How widespread and extensive is the exposure? A quote from the UMRC
field report reads:
"The UMRC field team was shocked by the breadth of public health
impacts coincident with the bombing. Without exception, at every
bombsite investigated, people are ill. A significant portion of the
civilian population presents symptoms consistent with internal
contamination by uranium."
It is no wonder that Dr. Durakovic, an expert in nuclear medicine
uses the word "war crimes."
In the American military base Bagram, north of Kabul, 15
translators were gang raped by US forces while working for
them.
One eye witness in Afghanistan reported:
"Around 25 to 30 American soldiers enter the area where we were
sleeping and started raping us. I was conscious until to the third
soldier started raping me and then lost consciousness."
(Hamid-translator for the US forces, June 2005)
Unfortunatley, poisoning an entire nation and gang raping a few
translators is also a part of "who we are."
It is poor form to cut and paste large tracts from other places without attribution even if you wrote it yourself.
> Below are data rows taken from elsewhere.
(** * we.math.TransformationMatrix: a 4x4 transformation matrix and its operations

    A shallow embedding of [src/we/math/transformationmatrix.js].

    Numbers.  The methods are embedded twice.  In the first reading a
    JavaScript number is a real number ([R]) and [Math.cos], [Math.sin] are
    the real cosine and sine: arithmetic is exact.  It serves the statements
    that do not depend on rounding (which matrix a method builds, which
    property it assigns, in which order it multiplies) and the statements
    made explicitly about exact arithmetic.  In the second reading, module
    [Double], a number is an IEEE 754 binary64 value, as in the program; it
    serves to evaluate calls bit for bit.

    Objects.  A [goog.math.Matrix] is its array of rows; a
    [we.math.TransformationMatrix] object is the record of its properties:
    the private [matrix_] every method reads, and the property [matrix]
    that [lookAt] creates (absent until then).  A method that mutates
    [this] is a function from the object before the call to the object
    after it; [None] stands for an [Error] thrown by the matrix library. *)

From Stdlib Require Import Reals Lra Lia List Arith RNsatz.
From Stdlib Require Floats.
Import ListNotations.

Open Scope R_scope.

(** ** The option monad used for calls that may throw *)

Definition bind {A B : Type} (o : option A) (k : A -> option B) : option B :=
  match o with
  | Some a => k a
  | None => None
  end.

Notation "x <- o ;; k" := (bind o (fun x => k))
  (at level 61, o at next level, right associativity).

(** ** goog.math.Matrix (Closure Library, required by the source) *)

Module Matrix.

(** The [array_] of a matrix: its rows, each a list of cells. *)
Definition t : Type := list (list R).

Definition height (m : t) : nat := length m.
Definition width (m : t) : nat := length (hd [] m).

(** [m] has [h] rows of [w] cells each. *)
Definition dims (h w : nat) (m : t) : Prop :=
  length m = h /\ Forall (fun row => length row = w) m.

(** [this.array_[i][j]]. *)
Definition cell (m : t) (i j : nat) : R := nth j (nth i m []) 0.

Definition isInBounds_ (m : t) (i j : nat) : bool :=
  (i <? height m)%nat && (j <? width m)%nat.

(** Modelled from the spec: goog.math.Matrix.prototype.getValueAt,
    "per-cell get ... by (row, column) indices"; the library answers
    [null] (here [None]) outside the matrix. *)
Definition getValueAt (m : t) (i j : nat) : option R :=
  if isInBounds_ m i j then Some (cell m i j) else None.

Fixpoint update {A : Type} (k : nat) (f : A -> A) (l : list A) : list A :=
  match l, k with
  | [], _ => []
  | a :: l', O => f a :: l'
  | a :: l', S k' => a :: update k' f l'
  end.

(** Modelled from the spec: goog.math.Matrix.prototype.setValueAt,
    "per-cell ... set by (row, column) indices"; the library throws
    outside the matrix. *)
Definition setValueAt (m : t) (i j : nat) (v : R) : option t :=
  if isInBounds_ m i j
  then Some (update i (update j (fun _ => v)) m)
  else None.

(** Modelled from the spec: [new goog.math.Matrix(new goog.math.Size(w, h))],
    the matrix "creation" used by getInverseMat3: [h] rows of [w] zeros. *)
Definition zeros (w h : nat) : t := repeat (repeat 0 w) h.

(** Modelled from the spec: goog.math.Matrix.createIdentityMatrix, "a matrix
    type constructible as an N x N identity matrix". *)
Definition createIdentityMatrix (n : nat) : t :=
  map (fun i => map (fun j => if (i =? j)%nat then 1 else 0) (seq 0 n))
      (seq 0 n).

(** The cell (x, y) of a product: the library's accumulation loop
    [newVal = 0; for (i ...) newVal += this[x][i] * m[i][y]]. *)
Definition productCell (a b : t) (x y : nat) : R :=
  fold_left (fun newVal i => newVal + cell a x i * cell b i y)
            (seq 0 (width a)) 0.

Definition matrixMultiply_ (a b : t) : t :=
  map (fun x => map (fun y => productCell a b x y) (seq 0 (width b)))
      (seq 0 (height a)).

(** Modelled from the spec: goog.math.Matrix.prototype.multiply, "matrix
    multiplication (returning a new matrix)"; the library throws when the
    width of the left operand is not the height of the right one. *)
Definition multiply (a b : t) : option t :=
  if (width a =? height b)%nat then Some (matrixMultiply_ a b) else None.

Fixpoint remove_nth {A : Type} (k : nat) (l : list A) : list A :=
  match l, k with
  | [], _ => []
  | _ :: l', O => l'
  | a :: l', S k' => a :: remove_nth k' l'
  end.

(** The matrix without row [i] and column [j]. *)
Definition minor (i j : nat) (m : t) : t :=
  map (remove_nth j) (remove_nth i m).

(** Determinant of an [n] x [n] matrix by cofactor expansion along the
    first row. *)
Fixpoint det (n : nat) (m : t) : R :=
  match n with
  | O => 1
  | S n' =>
      fold_left
        (fun acc j => acc + (-1) ^ j * cell m 0 j * det n' (minor 0 j m))
        (seq 0 n) 0
  end.

Definition cofactor (n : nat) (m : t) (i j : nat) : R :=
  (-1) ^ (i + j) * det (pred n) (minor i j m).

(** Modelled from the spec: goog.math.Matrix.prototype.getInverse, the
    matrix "computing its own inverse (e.g., via cofactor expansion ...)";
    a matrix that is not square or not invertible has no inverse and the
    library answers [null] (here [None]). *)
Definition getInverse (m : t) : option t :=
  if (width m =? height m)%nat then
    let n := height m in
    let d := det n m in
    if Req_dec_T d 0 then None
    else Some (map (fun i => map (fun j => cofactor n m j i / d) (seq 0 n))
                   (seq 0 n))
  else None.

End Matrix.

(** ** goog.math.Vec3 (Closure Library, required by the source) *)

Module Vec3.

Record t : Type := mk { x : R; y : R; z : R }.

(** Modelled from the spec: goog.math.Vec3.prototype.subtract,
    "component-wise subtraction". *)
Definition subtract (a b : t) : t :=
  mk (x a - x b) (y a - y b) (z a - z b).

Definition magnitude (a : t) : R :=
  sqrt (x a * x a + y a * y a + z a * z a).

(** Modelled from the spec: goog.math.Vec3.prototype.normalize, "Euclidean
    normalization (divide by magnitude)".  For the zero vector the library
    divides by 0 and yields not-a-number components, which a real number
    cannot be: no statement below reads the result in that case. *)
Definition normalize (a : t) : t :=
  mk (x a / magnitude a) (y a / magnitude a) (z a / magnitude a).

(** Modelled from the spec: goog.math.Vec3.cross, "the 3D cross product". *)
Definition cross (a b : t) : t :=
  mk (y a * z b - z a * y b)
     (z a * x b - x a * z b)
     (x a * y b - y a * x b).

End Vec3.

(** ** we.math.TransformationMatrix *)

Record TransformationMatrix : Type := mkTM {
  matrix_ : Matrix.t;          (* this.matrix_ *)
  matrix : option Matrix.t     (* this.matrix, undefined until lookAt *)
}.

(** [this.matrix_ = m]: the other property is kept. *)
Definition set_matrix_ (this : TransformationMatrix) (m : Matrix.t)
  : TransformationMatrix :=
  mkTM m (matrix this).

(** [this.matrix = m]. *)
Definition set_matrix (this : TransformationMatrix) (m : Matrix.t)
  : TransformationMatrix :=
  mkTM (matrix_ this) (Some m).

(** The constructor. *)
Definition new : TransformationMatrix :=
  mkTM (Matrix.createIdentityMatrix 4) None.

Definition getStandardMatrix (this : TransformationMatrix) : Matrix.t :=
  matrix_ this.

Definition loadIdentity (this : TransformationMatrix) : TransformationMatrix :=
  set_matrix_ this (Matrix.createIdentityMatrix 4).

(** The operation matrices, as the source writes them. *)

Definition translate_matrix (x y z : R) : Matrix.t :=
  [ [1; 0; 0; x];
    [0; 1; 0; y];
    [0; 0; 1; z];
    [0; 0; 0; 1] ].

Definition scale_matrix (x y z : R) : Matrix.t :=
  [ [x; 0; 0; 0];
    [0; y; 0; 0];
    [0; 0; z; 0];
    [0; 0; 0; 1] ].

Definition rotate_matrix (angle x y z : R) : Matrix.t :=
  let c := cos angle in
  let s := sin angle in
  [ [x * x * (1 - c) + c; x * y * (1 - c) - z * s; x * z * (1 - c) + y * s; 0];
    [y * x * (1 - c) + z * s; y * y * (1 - c) + c; y * z * (1 - c) - x * s; 0];
    [z * x * (1 - c) - y * s; z * y * (1 - c) + x * s; z * z * (1 - c) + c; 0];
    [0; 0; 0; 1] ].

Definition rotate010_matrix (angle : R) : Matrix.t :=
  let c := cos angle in
  let s := sin angle in
  [ [c; 0; s; 0];
    [0; 1; 0; 0];
    [- s; 0; c; 0];
    [0; 0; 0; 1] ].

Definition rotate100_matrix (angle : R) : Matrix.t :=
  let c := cos angle in
  let s := sin angle in
  [ [1; 0; 0; 0];
    [0; c; - s; 0];
    [0; s; c; 0];
    [0; 0; 0; 1] ].

Definition rotate001_matrix (angle : R) : Matrix.t :=
  let c := cos angle in
  let s := sin angle in
  [ [c; - s; 0; 0];
    [s; c; 0; 0];
    [0; 0; 1; 0];
    [0; 0; 0; 1] ].

(** [this.matrix_ = this.matrix_.multiply(op)]. *)
Definition compose (op : Matrix.t) (this : TransformationMatrix)
  : option TransformationMatrix :=
  m <- Matrix.multiply (matrix_ this) op ;;
  Some (set_matrix_ this m).

Definition translate (x y z : R) : TransformationMatrix -> option TransformationMatrix :=
  compose (translate_matrix x y z).

Definition scale (x y z : R) : TransformationMatrix -> option TransformationMatrix :=
  compose (scale_matrix x y z).

Definition rotate (angle x y z : R) : TransformationMatrix -> option TransformationMatrix :=
  compose (rotate_matrix angle x y z).

Definition rotate010 (angle : R) : TransformationMatrix -> option TransformationMatrix :=
  compose (rotate010_matrix angle).

Definition rotate100 (angle : R) : TransformationMatrix -> option TransformationMatrix :=
  compose (rotate100_matrix angle).

Definition rotate001 (angle : R) : TransformationMatrix -> option TransformationMatrix :=
  compose (rotate001_matrix angle).

(** The three vectors lookAt computes: [fw], [side] and the new [up]. *)
Definition lookAt_fw (eye center : Vec3.t) : Vec3.t :=
  Vec3.normalize (Vec3.subtract center eye).

Definition lookAt_side (eye center up : Vec3.t) : Vec3.t :=
  Vec3.normalize (Vec3.cross (lookAt_fw eye center) up).

Definition lookAt_up (eye center up : Vec3.t) : Vec3.t :=
  Vec3.cross (lookAt_side eye center up) (lookAt_fw eye center).

Definition lookAt_matrix (eye center up : Vec3.t) : Matrix.t :=
  let fw := lookAt_fw eye center in
  let side := lookAt_side eye center up in
  let up := lookAt_up eye center up in
  [ [Vec3.x side; Vec3.y side; Vec3.z side; 0];
    [Vec3.x up; Vec3.y up; Vec3.z up; 0];
    [- Vec3.x fw; - Vec3.y fw; - Vec3.z fw; 0];
    [0; 0; 0; 1] ].

(** lookAt: the product with the orientation matrix is assigned to
    [this.matrix]; then [this.translate(-eye.x, -eye.y, -eye.z)].  The three
    vectors are values here: what the library's in-place [subtract] and
    [normalize] do to the caller's [center] object is not part of the
    state of the TransformationMatrix. *)
Definition lookAt (eye center up : Vec3.t) (this : TransformationMatrix)
  : option TransformationMatrix :=
  m <- Matrix.multiply (matrix_ this) (lookAt_matrix eye center up) ;;
  translate (- Vec3.x eye) (- Vec3.y eye) (- Vec3.z eye) (set_matrix this m).

(** The copy loop of getInverseMat3:
    [m.setValueAt(i, j, this.matrix_.getValueAt(i, j))] for i, j below 3.
    A cell outside [this.matrix_] (which a 4x4 matrix does not have) is not
    a number and ends the model's run with [None]. *)
Definition copyCell (src : Matrix.t) (i j : nat) (m : Matrix.t) : option Matrix.t :=
  v <- Matrix.getValueAt src i j ;;
  Matrix.setValueAt m i j v.

Definition copyRow (src : Matrix.t) (i : nat) (m : Matrix.t) : option Matrix.t :=
  fold_left (fun acc j => m' <- acc ;; copyCell src i j m') (seq 0 3) (Some m).

Definition copy3x3 (src : Matrix.t) : option Matrix.t :=
  fold_left (fun acc i => m' <- acc ;; copyRow src i m') (seq 0 3)
            (Some (Matrix.zeros 3 3)).

(** The result is the library's: [None] is its [null]. *)
Definition getInverseMat3 (this : TransformationMatrix) : option Matrix.t :=
  m <- copy3x3 (matrix_ this) ;;
  Matrix.getInverse m.

(** ** Sequences of composition operations *)

Inductive operation : Type :=
| Translate (x y z : R)
| Scale (x y z : R)
| Rotate (angle x y z : R)
| Rotate010 (angle : R)
| Rotate100 (angle : R)
| Rotate001 (angle : R)
| LookAt (eye center up : Vec3.t)
| LoadIdentity.

Definition perform (o : operation) (this : TransformationMatrix)
  : option TransformationMatrix :=
  match o with
  | Translate x y z => translate x y z this
  | Scale x y z => scale x y z this
  | Rotate angle x y z => rotate angle x y z this
  | Rotate010 angle => rotate010 angle this
  | Rotate100 angle => rotate100 angle this
  | Rotate001 angle => rotate001 angle this
  | LookAt eye center up => lookAt eye center up this
  | LoadIdentity => Some (loadIdentity this)
  end.

Fixpoint run (os : list operation) (this : TransformationMatrix)
  : option TransformationMatrix :=
  match os with
  | [] => Some this
  | o :: os' => this' <- perform o this ;; run os' this'
  end.

(** The invariant of the data model: [matrix_] is 4x4. *)
Definition wf (this : TransformationMatrix) : Prop :=
  Matrix.dims 4 4 (matrix_ this).

(** Whether an operation is a call of lookAt. *)
Definition is_lookAt (o : operation) : bool :=
  match o with
  | LookAt _ _ _ => true
  | _ => false
  end.

(** ** The vocabulary of the specification

    The matrices and the product the specification speaks of, written from
    its words and independently of the code above. *)

Module Spec.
This is particularly true when you do so without making it clear which part is the previously written cut and past job and which part is the contemporaneous comment. It isn't trivial to mislead people about the origins or date of a piece of writing (even your own). What is written over your name with today's date should be from today and exclusive to this comment unless otherwise noted (e.g. "cross-posted to..."). A link to the original piece with some current commentary would be appropriate, but it should be clear to everyone reading which part was written today for this comment. Without that acknowledgment wholesale cut and paste jobs are spam even if on-topic and written by the purported author.
What? I was going to test the Reason server by posting
the entire Kalevala. In Finnish. All the while claiming it as
original to me.
Darn.
Screw the part where foreign students must pledge to return to
their countries when they graduate.
We should staple green cards to their diplomas and have them stay
here and create jobs and increase our standard of living instead of
doing the same in their country of origin.
Of course that is selfish and contrary to the spirit of KM-W's
article. :o
How does spending four years in college give a more accurate representation of the U.S. than sitcoms?